IL RECOVERY FUND IN PAUSA

D’altronde, l’esigenza di ricorrere a strumenti temporanei e alternativi a Mes ed eurobond, è dettata dal fatto che il Recovery fund non sarà nei fatti attivo prima di giugno. E comunque manca un accordo politico. La fumata nera sul Fondo per la ripresa è data ormai per certa e una risposta con ogni probabilità non si avrà prima di giugno. Sul punto le distanze restano talmente nette che dal summit molto probabilmente non usciranno delle conclusioni comuni, ma sarà il presidente del Consiglio europeo, Charles Michel, a mettere nero su bianco un documento sullo stato di avanzamento del dibattito.

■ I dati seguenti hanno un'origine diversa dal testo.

Lemma findOne_invalid m path id w :
  is_object_id id = false -> findOne m path id w = (Throw (CastError "ObjectId"), w).
Proof. intros H. unfold findOne, bind, cast_object_id. by rewrite H. Qed.

Lemma findOne_fault m path id w e :
  is_object_id id = true -> next_fault w = Some e ->
  findOne m path id w = (Throw e, advance w).
Proof.
  intros Hid Hf. unfold findOne, bind, cast_object_id. rewrite Hid. simpl.
  by rewrite (store_call_fault _ _ e).
Qed.

Lemma findOne_ok m path id w :
  is_object_id id = true -> next_fault w = None ->
  findOne m path id w = (Normal (find (matches path id) (collection m w)), advance w).
Proof.
  intros Hid Hf. unfold findOne, bind, cast_object_id. rewrite Hid. simpl.
  rewrite store_call_ok by done. simpl. by rewrite collection_advance.
Qed.

(** ** The upsert *)

(** What an upsert can do to the Profile collection: nothing, rewrite the
    owner's first Profile, or append a Profile for an owner who had none. *)
Lemma post_profile_profiles u b w :
  let c := profiles w in
  let c' := profiles (snd (run (post_profile u b) w)) in
  c' = c
  \/ (exists d, find (matches "user" u) c = Some d
        /\ c' = fst (update_first (matches "user" u) (set_fields (profileFields u b)) c))
  \/ (find (matches "user" u) c = None
        /\ exists d, doc_fields d !! "user" = Some (VStr u) /\ c' = c ++ [d]).
Proof.
  intros c c'. subst c c'. unfold post_profile.
  destruct (validationResult post_profile_checks b); simpl; [|by left].
  unfold run, try_catch, bind.
  destruct (is_object_id u) eqn:Hid; [|rewrite findOne_invalid by done; by left].
  destruct (next_fault w) as [e|] eqn:Hf;
    [rewrite (findOne_fault _ _ _ _ e) by done; by left|].
  rewrite findOne_ok by done. simpl.
  destruct (find (matches "user" u) (profiles w)) as [d|] eqn:Hfind.
  - unfold findOneAndUpdate, bind, cast_object_id. rewrite Hid. simpl.
    unfold store_call.
    destruct (next_fault (advance w)) as [e|] eqn:Hf2; [by left|].
    simpl. destruct (update_first _ _ (profiles w)) as [c' r] eqn:Hup. simpl.
    right. left. by exists d.
  - unfold new_document, save_new, bind, fresh_id, ret, store_call. simpl.
    destruct (next_fault (set_next_id _ (advance w))) as [e|] eqn:Hf2; [by left|]. simpl.
    destruct (existsb _ (profiles w)); simpl; [by left|].
    right. right. split; [done|]. eexists. split; [|reflexivity]. simpl.
    rewrite lookup_union_l' by (rewrite profileFields_user; eauto).
    apply profileFields_user.
Qed.

Lemma post_profile_at_most_one owner u b w :
  at_most_one owner (profiles w) ->
  at_most_one owner (profiles (snd (run (post_profile u b) w))).
Proof.
  intros Hone.
  destruct (post_profile_profiles u b w) as [->|[(d & Hfind & ->)|(Hnone & d & Hd & ->)]].
  - exact Hone.
  - unfold at_most_one. rewrite filter_update_first; [exact Hone|].
    intros x Hx. by apply matches_user_set_fields.
  - unfold at_most_one in *. rewrite List.filter_app, length_app. simpl.
    destruct (matches "user" owner d) eqn:Hm; simpl; [|lia].
    apply matches_user_inv in Hm. rewrite Hd in Hm. injection Hm as <-.
    by rewrite (filter_find_None _ _ Hnone).
Qed.

Lemma post_profile_existing_length u b w :
  is_Some (find (matches "user" u) (profiles w)) ->
  length (profiles (snd (run (post_profile u b) w))) = length (profiles w).
Proof.
  intros [d0 Hd0].
  destruct (post_profile_profiles u b w) as [->|[(d & Hfind & ->)|(Hnone & _)]].
  - reflexivity.
  - apply update_first_length.
  - congruence.
Qed.

Lemma upserts_at_most_one owner (reqs : list (jsstring * body)) w :
  at_most_one owner (profiles w) ->
  at_most_one owner
    (profiles (serve (map (fun r => post_profile (fst r) (snd r)) reqs) w)).
Proof.
  revert w. induction reqs as [|[u b] reqs IH]; intros w Hone; [exact Hone|].
  simpl. apply IH. by apply post_profile_at_most_one.
Qed.

(** Starting from a collection without Profiles, no sequence of upserts
    gives an owner two. *)
Lemma upserts_from_no_profiles owner (reqs : list (jsstring * body)) w :
  profiles w = [] ->
  at_most_one owner
    (profiles (serve (map (fun r => post_profile (fst r) (snd r)) reqs) w)).
Proof.
  intros Hempty. apply upserts_at_most_one. unfold at_most_one.
  rewrite Hempty. simpl. lia.
Qed.

Lemma update_first_in_place p f c d :
  find p c = Some d ->
  exists before rest,
    c = before ++ d :: rest
    /\ Forall (fun x => p x = false) before
    /\ fst (update_first p f c) = before ++ f d :: rest.
Proof.
  induction c as [|x tail IH]; simpl; [done|].
  destruct (p x) eqn:Hx.
  - intros [= ->]. exists [], tail. by repeat split.
  - intros Hfind. destruct (IH Hfind) as (before & rest & -> & Hbefore & Hup).
    destruct (update_first p f (before ++ d :: rest)). simpl in *. subst.
    exists (x :: before), rest. repeat split; [by constructor].
Qed.

(** An upsert that does not answer 200 has written nothing. *)
Lemma post_profile_not_200 u b w :
  (forall p, fst (run (post_profile u b) w) <> Responded (Response 200 p)) ->
  profiles (snd (run (post_profile u b) w)) = profiles w.
Proof.
  unfold post_profile.
  destruct (validationResult post_profile_checks b); simpl; [|done].
  unfold run, try_catch, bind.
  destruct (is_object_id u) eqn:Hid; [|by rewrite findOne_invalid by done].
  destruct (next_fault w) as [e|] eqn:Hf;
    [by rewrite (findOne_fault _ _ _ _ e) by done|].
  rewrite findOne_ok by done. simpl.
  destruct (find (matches "user" u) (profiles w)) as [d|] eqn:Hfind.
  - unfold findOneAndUpdate, bind, cast_object_id. rewrite Hid. simpl.
    unfold store_call.
    destruct (next_fault (advance w)) as [e|] eqn:Hf2; [done|].
    simpl. destruct (update_first _ _ (profiles w)) as [c' r]. simpl.
    intros H. by destruct (H (json_document r)).
  - unfold new_document, save_new, bind, fresh_id, ret, store_call. simpl.
    destruct (next_fault (set_next_id _ (advance w))) as [e|] eqn:Hf2; [done|].
    simpl. destruct (existsb _ (profiles w)); simpl; [done|].
    intros H. by edestruct H.
Qed.

(** An upsert that answers 200 for an owner who has a Profile has
    rewritten that Profile where it stood. *)
Lemma post_profile_updates_in_place u b w d p :
  find (matches "user" u) (profiles w) = Some d ->
  fst (run (post_profile u b) w) = Responded (Response 200 p) ->
  exists before rest d',
    profiles w = before ++ d :: rest
    /\ Forall (fun x => matches "user" u x = false) before
    /\ profiles (snd (run (post_profile u b) w)) = before ++ d' :: rest
    /\ p = JDocument d'
    /\ doc_id d' = doc_id d
    /\ (forall k v, profileFields u b !! k = Some v -> doc_fields d' !! k = Some v)
    /\ (forall k, profileFields u b !! k = None -> doc_fields d' !! k = doc_fields d !! k).
Proof.
  intros Hfind. unfold post_profile.
  destruct (validationResult post_profile_checks b); simpl;
    [|intros H; discriminate H].
  unfold run, try_catch, bind.
  destruct (is_object_id u) eqn:Hid;
    [|rewrite findOne_invalid by done; intros H; discriminate H].
  destruct (next_fault w) as [e|] eqn:Hf;
    [rewrite (findOne_fault _ _ _ _ e) by done; intros H; discriminate H|].
  rewrite findOne_ok by done. simpl. rewrite Hfind.
  unfold findOneAndUpdate, bind, cast_object_id. rewrite Hid. simpl.
  unfold store_call.
  destruct (next_fault (advance w)) as [e|] eqn:Hf2; [intros H; discriminate H|].
  simpl.
  pose proof (update_first_found (matches "user" u) (set_fields (profileFields u b))
                _ _ Hfind) as Hsnd.
  destruct (update_first_in_place (matches "user" u) (set_fields (profileFields u b))
              _ _ Hfind) as (before & rest & Hc & Hbefore & Hup).
  destruct (update_first _ _ (profiles w)) as [c' r]. simpl in *. subst r c'.
  intros [= <-]. exists before, rest, (set_fields (profileFields u b) d).
  repeat split; try done.
  - intros k v Hk. simpl. by apply lookup_union_Some_l.
  - intros k Hk. simpl. by apply lookup_union_r.
Qed.

(** C6. Upserts served one after the other never bring the Profile
    collection from at most one Profile of an owner to two: the number of
    Profiles of every owner stays at most one.  An upsert for an owner who
    has a Profile creates no record and updates the one there is: when it
    answers 200 the collection is the one before with that Profile, where
    it stood and under the same [_id], now holding every path projected
    from the request with the projected value and its other paths as they
    were; when it does not answer 200 the collection is as it was. *)
Theorem upserts_keep_one_profile_per_owner
    (reqs : list (jsstring * body)) (w : world) (owner : jsstring) :
  at_most_one owner (profiles w) ->
  at_most_one owner (profiles (serve (map (fun r => post_profile (fst r) (snd r)) reqs) w))
  /\ (forall u b d,
        find (matches "user" u) (profiles w) = Some d ->
        length (profiles (snd (run (post_profile u b) w))) = length (profiles w)
        /\ (forall p,
              fst (run (post_profile u b) w) = Responded (Response 200 p) ->
              exists before rest d',
                profiles w = before ++ d :: rest
                /\ Forall (fun x => matches "user" u x = false) before
                /\ profiles (snd (run (post_profile u b) w)) = before ++ d' :: rest
                /\ p = JDocument d'
                /\ doc_id d' = doc_id d
                /\ (forall k v, profileFields u b !! k = Some v ->
                      doc_fields d' !! k = Some v)
                /\ (forall k, profileFields u b !! k = None ->
                      doc_fields d' !! k = doc_fields d !! k))
        /\ ((forall p, fst (run (post_profile u b) w) <> Responded (Response 200 p)) ->
            profiles (snd (run (post_profile u b) w)) = profiles w)).
Proof.
  intros Hone. split; [by apply upserts_at_most_one|].
  intros u b d Hfind. split; [apply post_profile_existing_length; eauto|].
  split; [intros p; by apply post_profile_updates_in_place|].
  apply post_profile_not_200.
Qed.

Lemma upserts_keep_one_profile_per_owner_witness :
  at_most_one alice
    (profiles (serve (map (fun r => post_profile (fst r) (snd r)) [(alice, promotion)])
                 alice_world))
  /\ exists d',
       profiles (snd (run (post_profile alice promotion) alice_world)) = [d']
       /\ doc_id d' = doc_id alice_profile
       /\ doc_fields d' !! "status" = Some (VStr (js "Lead"))
       /\ doc_fields d' !! "experience" = doc_fields alice_profile !! "experience".
Proof.
  destruct (upserts_keep_one_profile_per_owner [(alice, promotion)] alice_world alice)
    as [Hone Hupdate].
  - unfold at_most_one. vm_compute. lia.
  - split; [exact Hone|].
    assert (find (matches "user" alice) (profiles alice_world) = Some alice_profile)
      as Hfind by (vm_compute; reflexivity).
    destruct (Hupdate alice promotion alice_profile Hfind) as (_ & H200 & _).
    destruct (H200 (JDocument (set_fields (profileFields alice promotion) alice_profile)))
      as (before & rest & d' & Hc & _ & Hafter & _ & Hid & Hnew & Hold).
    + vm_compute. reflexivity.
    + exists d'. split; [|split; [exact Hid|split]].
      * rewrite Hafter. apply (f_equal length) in Hc.
        rewrite length_app in Hc. simpl in Hc.
        destruct before, rest; simpl in Hc; try lia. reflexivity.
      * apply Hnew. reflexivity.
      * apply Hold. reflexivity.
Defined.

Lemma post_profile_update u b w d :
  validationResult post_profile_checks b = [] ->
  is_object_id u = true -> calm w ->
  find (matches "user" u) (profiles w) = Some d ->
  run (post_profile u b) w
  = (Responded (Response 200 (JDocument (set_fields (profileFields u b) d))),
     set_collection Profile
       (fst (update_first (matches "user" u) (set_fields (profileFields u b)) (profiles w)))
       (advance (advance w))).
Proof.
  intros Hval Hid Hcalm Hfind. unfold post_profile. rewrite Hval. simpl.
  unfold run, try_catch, bind.
  rewrite findOne_ok by (done || by apply calm_next_fault). simpl. rewrite Hfind.
  unfold findOneAndUpdate, bind, cast_object_id. rewrite Hid. simpl.
  rewrite store_call_ok by (by apply calm_next_fault, calm_advance).
  simpl.
  pose proof (update_first_found (matches "user" u) (set_fields (profileFields u b))
                _ _ Hfind) as Hsnd.
  destruct (update_first _ _ (profiles w)) as [c' r]. simpl in *. by subst r.
Qed.

(** C1, as the code has it.  An upsert for an owner who has a Profile
    answers with the updated Profile, which is the one stored; every path
    of it other than [social] for which the body supplied no (non-empty)
    value is as it was; [social] is replaced by the object built from the
    request, which holds the links the body supplied and no others. *)
Theorem upsert_keeps_unsupplied_paths_and_replaces_social
    (u : jsstring) (b : body) (w : world) (d : document) :
  is_object_id u = true -> calm w ->
  supplied b "status" <> None -> supplied b "skills" <> None ->
  find (matches "user" u) (profiles w) = Some d ->
  exists d',
    fst (run (post_profile u b) w) = Responded (Response 200 (JDocument d'))
    /\ find (matches "user" u) (profiles (snd (run (post_profile u b) w))) = Some d'
    /\ doc_id d' = doc_id d
    /\ (forall k, k <> "social" -> supplied b k = None ->
          doc_fields d' !! k = doc_fields d !! k)
    /\ social d' = social_of b
    /\ (forall k, k ∈ social_keys -> social d' !! k = supplied b k)
    /\ (forall k, k ∉ social_keys -> social d' !! k = None).
Proof.
  intros Hid Hcalm Hstatus Hskills Hfind.
  assert (Hval : validationResult post_profile_checks b = []).
  { apply validationResult_nil. intros f Hf. simpl in Hf.
    repeat (apply elem_of_cons in Hf as [->|Hf]); try done.
    by apply elem_of_nil in Hf. }
  pose proof (find_Some_holds _ _ _ Hfind) as Hmatch.
  assert (Hsocial : social (set_fields (profileFields u b) d) = social_of b).
  { unfold social. simpl.
    rewrite lookup_union_l' by (rewrite profileFields_social; eauto).
    by rewrite profileFields_social. }
  exists (set_fields (profileFields u b) d).
  rewrite (post_profile_update u b w d) by done. simpl.
  split; [done|]. split; [|split; [done|split; [|split; [done|split]]]].
  - apply find_update_first; [done|]. by rewrite matches_user_set_fields.
  - intros k Hk Hnone. simpl. destruct (decide (k = "user")) as [->|Huser].
    + rewrite lookup_union_l' by (rewrite profileFields_user; eauto).
      rewrite profileFields_user. symmetry. by apply matches_user_inv.
    + rewrite lookup_union_r; [done|]. by apply profileFields_not_supplied.
  - intros k Hk. rewrite Hsocial. by apply social_of_supplied.
  - intros k Hk. rewrite Hsocial. by apply social_of_other.
Qed.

Il Recovery Fund farà parte del pacchetto a quattro gambe che la Ue metterà in campo per contrastare le conseguenze economiche della pandemia, ma su come dovrà essere realizzato le posizioni restano lontane. Il fronte sud spinge però per dimensioni ampie e un tempo più ampio, i Paesi del Nord tengono la linea contraria. Un’intesa oggi “è fuori portata” dicono fonti di alto livello di un Paese Ue di primissimo piano.

Le divisioni in seno all’Europa rimangono sia sulla potenza di fuoco del Fondo, sia sulla durata. L’Italia chiede un Recovery Fund incentrato sul bilancio dell’Unione Europea, che possa permettere alla Commissione di prendere a prestito sui mercati finanziari per effettuare prestiti agli Stati membri con la più lunga scadenza possibile.

Quanto al Mes, l’Italia punta ad avere una ulteriore conferma che le linee di credito del Fondo salva Stati per le spese sanitarie siano messe in campo senza condizionalità, ribadendo che il ricorso al Mes senza condizioni resta a discrezione dei singoli Stati membri. Inoltre resta da discutere come il Fondo sarà legato al bilancio pluriennale Ue. Insomma, anche qui dubbi.